THREE years ago, following the machine-gun-style slaughter of 58 people from a Las Vegas hotel and the firearm killing of 17 people at a Florida high school in 2018, I considered the possibility of the American government passing effective gun-control legislation.

Now, with a grocery-store shooting in Colorado, resulting in 10 deaths, and shootings at three massage parlours in Georgia, causing the deaths of eight others, widespread interest and concerns have resurfaced.

Is it possible to stop gun violence in the United States? No, but it is possible to minimise it. Response to the Florida shootings offers a prime example of how laws can be changed to reduce the likelihood of mass shootings. In Florida a person over the age of 18, with no criminal record or documented history of mental illness, once could purchase most commercially-sold firearms, including the AR-15 semi-automatic rifle used by the 19-year-old killer at Douglas High School.

Following the massacre, the state raised the age to purchase a gun from 18 to 21, prohibited the sale of firearms to people with mental problems, and banned "bump stocks" (devices which turn semi-automatic guns into machine guns, by allowing rapid firing without repeatedly pulling the trigger). They represented an important start on the road to firearm sanity.

Gun proponents often rattle off claims about the US Constitution's second amendment without bothering to address its limitations. In 2014, the US Supreme Court, in the case Heller v. District of Columbia, held that the second amendment grants individuals the right to possess firearms. But the court did not even hint that certain restrictions on that right were unconstitutional.

Gun control laws vary tremendously from state to state, and restrictive laws — for example, on age minimums, waiting periods for purchasing firearms and carrying concealed weapons — are legal. But the federal government can pass its own gun control laws. In 1968, for example, Congress passed a law prohibiting interstate handgun trade, and in 1993 passed the Brady Act, which requires background checks on most firearm sellers.

The National Rifle Association (NRA), the nation's leading gun-advocacy interest group, insists that most American adults agree with its hardline resistance to any form of gun control. But opinion surveys show this is not true.

According to the Pew Research Centre, in 2019, 60 per cent of Americans favoured stricter gun control laws.

So why is it so difficult to pass laws that most Americans favour? One problem that stands out involves a gigantic partisan split. The same Pew poll revealed that, among Democrats, 86 per cent favoured tougher laws, but only 31 per cent of Republicans did. This polarisation spills over into Congress, where GOP lawmakers, fearful of punishment by voters, have for decades refused to budge on new gun-control measures.

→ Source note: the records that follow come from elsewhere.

(** * Browser verification scripts of mcg: [verify_bets.py] and
      [verify_realtime_updates.py]

    The two scripts under [jules-scratch/verification/] drive a browser through
    Playwright's synchronous API.  They are straight-line Python: every call
    either returns or raises, a raised exception leaves the function at once
    (the scripts contain no [try]), and the only scoped construct is the
    [with sync_playwright() as p:] block of [main].

    Playwright itself is imported, not part of the repository.  It is modelled
    as an interface [Playwright W] over an arbitrary world type [W] (browser,
    page, application under test, clock): each operation maps a world to an
    outcome and a next world.  The scripts are embedded as programs of a state
    and exception monad that records every call made at that boundary together
    with whether it returned, and the files written by [screenshot]. *)

From Stdlib Require Import ZArith List Bool.
From stdpp Require Import base gmap strings list fin_maps.

Local Open Scope Z_scope.
Local Open Scope string_scope.
Local Open Scope list_scope.

(** ** Values crossing the automation boundary *)

Definition Browser := nat.
Definition Page := nat.
Definition Image := list Byte.byte.

(** Exception classes a Playwright call can raise: [playwright.sync_api.Error],
    its subclass [TimeoutError], and the [AssertionError] of [expect]. *)
Inductive exn : Type :=
| Error
| TimeoutError
| AssertionError.

Inductive outcome (A : Type) : Type :=
| Returns (a : A)
| Raises (e : exn).
Arguments Returns {A} a.
Arguments Raises {A} e.

Definition returned {A : Type} (r : outcome A) : bool :=
  match r with Returns _ => true | Raises _ => false end.

(** A locator is a description of how to find an element on a page; building
    one does not query the page. *)
Inductive Selector : Type :=
| ByRole (role name : string)
| ByText (text : string).

Record Locator : Type := mkLocator { loc_page : Page; loc_selector : Selector }.

Definition get_by_role (page : Page) (role name : string) : Locator :=
  mkLocator page (ByRole role name).

Definition get_by_text (page : Page) (text : string) : Locator :=
  mkLocator page (ByText text).

(** The calls the scripts make, with the arguments they pass.  [timeout] is the
    keyword argument of the Python API: [None] when the script leaves it out. *)
Inductive Call : Type :=
| CStart
| CStop
| CLaunch (headless : bool)
| CNewPage (browser : Browser)
| CClose (browser : Browser)
| CGoto (page : Page) (url : string) (timeout : option Z)
| CClick (target : Locator) (timeout : option Z)
| CToBeVisible (target : Locator) (timeout : option Z)
| CScreenshot (page : Page) (path : string) (timeout : option Z)
| CSleep (secs : Z).

(** One log entry: the call and whether it returned ([true]) or raised. *)
Definition Entry : Type := Call * bool.

(** The capability provider.  [pw_start]/[pw_stop] are the [__enter__] and
    [__exit__] of [sync_playwright()]. *)
Record Playwright (W : Type) : Type := mkPlaywright {
  pw_start : W -> outcome unit * W;
  pw_stop : W -> W;
  pw_launch : bool -> W -> outcome Browser * W;
  pw_new_page : Browser -> W -> outcome Page * W;
  pw_close : Browser -> W -> outcome unit * W;
  pw_goto : Page -> string -> option Z -> W -> outcome unit * W;
  pw_click : Locator -> option Z -> W -> outcome unit * W;
  pw_to_be_visible : Locator -> option Z -> W -> outcome unit * W;
  pw_screenshot : Page -> option Z -> W -> outcome Image * W;
  pw_sleep : Z -> W -> W
}.
Arguments pw_start {W} _ _.
Arguments pw_stop {W} _ _.
Arguments pw_launch {W} _ _ _.
Arguments pw_new_page {W} _ _ _.
Arguments pw_close {W} _ _ _.
Arguments pw_goto {W} _ _ _ _ _.
Arguments pw_click {W} _ _ _ _.
Arguments pw_to_be_visible {W} _ _ _ _.
Arguments pw_screenshot {W} _ _ _ _.
Arguments pw_sleep {W} _ _ _.

(** ** The script monad *)

Record State (W : Type) : Type := mkState {
  world : W;
  files : gmap string Image;
  calls : list Entry
}.
Arguments mkState {W} _ _ _.
Arguments world {W} _.
Arguments files {W} _.
Arguments calls {W} _.

Definition M (W A : Type) : Type := State W -> outcome A * State W.

Definition ret {W A : Type} (a : A) : M W A := fun st => (Returns a, st).

Definition bind {W A B : Type} (m : M W A) (k : A -> M W B) : M W B :=
  fun st =>
    match m st with
    | (Returns a, st1) => k a st1
    | (Raises e, st1) => (Raises e, st1)
    end.

Declare Scope script_scope.
Delimit Scope script_scope with script.
Notation "x <- m ;; k" := (bind m (fun x => k))
  (at level 100, m at next level, right associativity) : script_scope.
Notation "m ;; k" := (bind m (fun _ => k))
  (at level 100, right associativity) : script_scope.
Local Open Scope script_scope.

(** A fresh run: nothing logged yet, the file system as found. *)
Definition init {W : Type} (w : W) (fs : gmap string Image) : State W :=
  mkState w fs [].

Section Scripts.
Context {W : Type} (pw : Playwright W).

(** Hand one call to the boundary and log it with its outcome. *)
Definition perform {A : Type} (c : Call) (op : W -> outcome A * W) : M W A :=
  fun st =>
    let '(r, w1) := op (world st) in
    (r, mkState w1 (files st) (calls st ++ [(c, returned r)])).

Definition write_file (path : string) (img : Image) : M W unit :=
  fun st => (Returns tt, mkState (world st) (<[path := img]> (files st)) (calls st)).

Definition launch (headless : bool) : M W Browser :=
  perform (CLaunch headless) (pw_launch pw headless).

Definition new_page (browser : Browser) : M W Page :=
  perform (CNewPage browser) (pw_new_page pw browser).

Definition close (browser : Browser) : M W unit :=
  perform (CClose browser) (pw_close pw browser).

Definition goto (page : Page) (url : string) : M W unit :=
  perform (CGoto page url None) (pw_goto pw page url None).

Definition click (target : Locator) : M W unit :=
  perform (CClick target None) (pw_click pw target None).

(** [expect(target).to_be_visible(timeout=...)] *)
Definition to_be_visible (target : Locator) (timeout : option Z) : M W unit :=
  perform (CToBeVisible target timeout) (pw_to_be_visible pw target timeout).

(** [page.screenshot(path=...)]: on success the image is saved at [path]. *)
Definition screenshot (page : Page) (path : string) : M W unit :=
  img <- perform (CScreenshot page path None) (pw_screenshot pw page None) ;;
  write_file path img.

(** [time.sleep(secs)] *)
Definition sleep (secs : Z) : M W unit :=
  perform (CSleep secs) (fun w => (Returns tt, pw_sleep pw secs w)).

(** [with sync_playwright() as p: body]: the exit runs whether the body
    returns or raises, and the body's outcome is the block's outcome. *)
Definition with_sync_playwright {A : Type} (body : M W A) : M W A :=
  fun st =>
    match perform CStart (pw_start pw) st with
    | (Raises e, st1) => (Raises e, st1)
    | (Returns _, st1) =>
        let '(r, st2) := body st1 in
        let '(_, st3) :=
          perform CStop (fun w => (Returns tt, pw_stop pw w)) st2 in
        (r, st3)
    end.

(** *** verify_realtime_updates.py *)

Definition test_realtime_updates (page : Page) : M W unit :=
  goto page "http://127.0.0.1:3000" ;;
  let poker_online_link := get_by_role page "link" "Poker Online" in
  click poker_online_link ;;
  to_be_visible (get_by_role page "heading" "Poker Online") None ;;
  let connect_button := get_by_role page "button" "Connect" in
  click connect_button ;;
  to_be_visible (get_by_role page "cell" "Player") (Some 10000) ;;
  to_be_visible (get_by_text page "Pot: ") None ;;
  screenshot page "jules-scratch/verification/verification.png".

(** *** verify_bets.py *)

Definition verify_bets (page : Page) : M W unit :=
  goto page "http://localhost:3000/?autostart=true" ;;
  sleep 5 ;;
  screenshot page "jules-scratch/verification/verification.png".

Definition main : M W unit :=
  with_sync_playwright (
    browser <- launch true ;;
    page <- new_page browser ;;
    verify_bets page ;;
    close browser).

(** [if __name__ == "__main__": main()]: the command line is not read. *)
Definition run_module (argv : list string) : M W unit := main.

End Scripts.

(** ** Reading a log *)

(** [follows plan log r]: the run made the calls of [plan] in order, each one
    after the previous one returned, and stopped either at the end of the plan
    (outcome [Returns]) or at the first call that raised (outcome [Raises]). *)
Inductive follows {A : Type} : list Call -> list Entry -> outcome A -> Prop :=
| follows_end (a : A) :
    follows [] [] (Returns a)
| follows_step (c : Call) (plan : list Call) (log : list Entry) (r : outcome A) :
    follows plan log r -> follows (c :: plan) ((c, true) :: log) r
| follows_raise (c : Call) (plan : list Call) (e : exn) :
    follows (c :: plan) [(c, false)] (Raises e).

Definition is_screenshot (c : Call) : bool :=
  match c with CScreenshot _ _ _ => true | _ => false end.


Definition is_assertion (c : Call) : bool :=
  match c with CToBeVisible _ _ => true | _ => false end.

(** How many calls of a kind a log holds. *)
Definition count (kind : Call -> bool) (log : list Entry) : nat :=
  length (List.filter (fun e : Entry => kind e.1) log).

(** The entries of a log that raised. *)
Definition raised (log : list Entry) : list Call :=
  (List.filter (fun e : Entry => negb e.2) log).*1.

(** The log of a plan carried out to its end. *)
Definition all_returned (plan : list Call) : list Entry :=
  map (fun c => (c, true)) plan.

(** What a call that can make the script wait is bounded by, as far as the
    script says: [Some (Some ms)] for a timeout or duration the script wrote
    down, [Some None] for a waiting call that was given no timeout, [None] for
    a call that is not one of the waits (navigation, polling, sleep). *)
Definition suspension_bound (c : Call) : option (option Z) :=
  match c with
  | CGoto _ _ t => Some t
  | CClick _ t => Some t
  | CToBeVisible _ t => Some t
  | CSleep secs => Some (Some (1000 * secs))
  | _ => None
  end.

Definition explicitly_bounded (c : Call) : bool :=
  match suspension_bound c with
  | Some None => false
  | _ => true
  end.

(** The plans of the two scripts, read off their bodies. *)
Definition artifact_path : string := "jules-scratch/verification/verification.png".

Definition happy_path_calls (page : Page) : list Call :=
  [ CGoto page "http://127.0.0.1:3000" None;
    CClick (get_by_role page "link" "Poker Online") None;
    CToBeVisible (get_by_role page "heading" "Poker Online") None;
    CClick (get_by_role page "button" "Connect") None;
    CToBeVisible (get_by_role page "cell" "Player") (Some 10000);
    CToBeVisible (get_by_text page "Pot: ") None;
    CScreenshot page artifact_path None ].

Definition verify_bets_calls (page : Page) : list Call :=
  [ CGoto page "http://localhost:3000/?autostart=true" None;
    CSleep 5;
    CScreenshot page artifact_path None ].

Definition main_body_calls (browser : Browser) (page : Page) : list Call :=
  [ CLaunch true; CNewPage browser ] ++ verify_bets_calls page ++ [ CClose browser ].

(** The log of [main]: either [sync_playwright()] could not start, or the
    block's body ran between the context manager's entry and its exit. *)
Inductive main_log {A : Type} : list Entry -> outcome A -> Prop :=
| main_not_started (e : exn) :
    main_log [(CStart, false)] (Raises e)
| main_started (b : Browser) (pg : Page) (log : list Entry) (r : outcome A) :
    follows (main_body_calls b pg) log r ->
    main_log ((CStart, true) :: log ++ [(CStop, true)]) r.

(** Whether a call uses the browser mode and address written in the script:
    a launch is headless, a navigation goes to [url]. *)
Definition as_written (url : string) (c : Call) : bool :=
  match c with
  | CLaunch headless => headless
  | CGoto _ u _ => String.eqb u url
  | _ => true
  end.

Definition visits (url : string) (c : Call) : bool :=
  match c with CGoto _ u _ => String.eqb u url | _ => false end.

Definition launches (headless : bool) (c : Call) : bool :=
  match c with CLaunch h => Bool.eqb h headless | _ => false end.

Part of the problem associated with firearm reform lies in federalism, the division of governmental power between the national and state governments. Even if most Americans feel one way about guns, a majority of those in a single state might disagree, and federalism weighs in favour of the people in that state. Another impediment to change is saliency. The number one concern of members of Congress and state legislatures is getting reelected.

But the issue might not resonate as much with gun control advocates as it does with gun control opponents. Thus, taking a majority position on the issue might cost a candidate votes. This accounts for a good deal of the NRA's potency, as the group targets anti-gun legislators and attacks them furiously — and there is no group with the political or financial resources sufficient to effectively counter such attacks.

In 2018, following the Florida high school shootings, 67 state laws were passed in the US, enacting tougher gun control measures. That year, the US House of Representatives approved two bills: one which would extend background checks for private sales, and another lengthening the time period for sellers to conduct such checks on purchasers of firearms. But neither bill was brought to the Senate floor for discussion, much less a vote.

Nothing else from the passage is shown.